(Beginning of Source information)

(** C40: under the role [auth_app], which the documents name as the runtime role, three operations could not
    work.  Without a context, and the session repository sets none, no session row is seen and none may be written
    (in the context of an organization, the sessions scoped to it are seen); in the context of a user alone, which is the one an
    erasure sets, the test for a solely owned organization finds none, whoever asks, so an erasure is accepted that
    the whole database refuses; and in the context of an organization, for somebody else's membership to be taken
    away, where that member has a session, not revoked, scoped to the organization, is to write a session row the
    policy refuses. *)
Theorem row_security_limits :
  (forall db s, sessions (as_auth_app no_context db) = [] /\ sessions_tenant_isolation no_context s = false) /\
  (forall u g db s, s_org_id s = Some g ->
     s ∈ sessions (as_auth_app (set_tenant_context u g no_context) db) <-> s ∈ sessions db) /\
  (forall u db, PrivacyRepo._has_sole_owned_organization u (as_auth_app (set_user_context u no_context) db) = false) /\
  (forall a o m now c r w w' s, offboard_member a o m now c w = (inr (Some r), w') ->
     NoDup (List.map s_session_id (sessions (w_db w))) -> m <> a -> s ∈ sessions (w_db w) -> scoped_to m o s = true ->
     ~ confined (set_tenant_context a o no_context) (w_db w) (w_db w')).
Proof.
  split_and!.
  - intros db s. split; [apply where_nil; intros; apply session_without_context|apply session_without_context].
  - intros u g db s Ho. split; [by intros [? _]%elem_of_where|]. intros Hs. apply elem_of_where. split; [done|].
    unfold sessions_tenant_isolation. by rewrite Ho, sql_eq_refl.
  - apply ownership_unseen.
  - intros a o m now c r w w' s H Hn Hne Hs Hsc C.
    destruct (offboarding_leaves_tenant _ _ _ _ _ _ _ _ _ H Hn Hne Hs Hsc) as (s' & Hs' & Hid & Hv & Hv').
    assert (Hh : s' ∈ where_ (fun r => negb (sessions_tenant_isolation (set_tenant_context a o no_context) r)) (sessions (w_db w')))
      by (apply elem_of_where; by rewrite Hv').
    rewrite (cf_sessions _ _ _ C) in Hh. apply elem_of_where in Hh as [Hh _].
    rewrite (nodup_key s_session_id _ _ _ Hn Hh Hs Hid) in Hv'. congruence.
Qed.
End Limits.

(End of Source information)

Assigned task —
Only a number is wanted here: how many lines of the records above include the string "that"?

Solution to this exercise —
2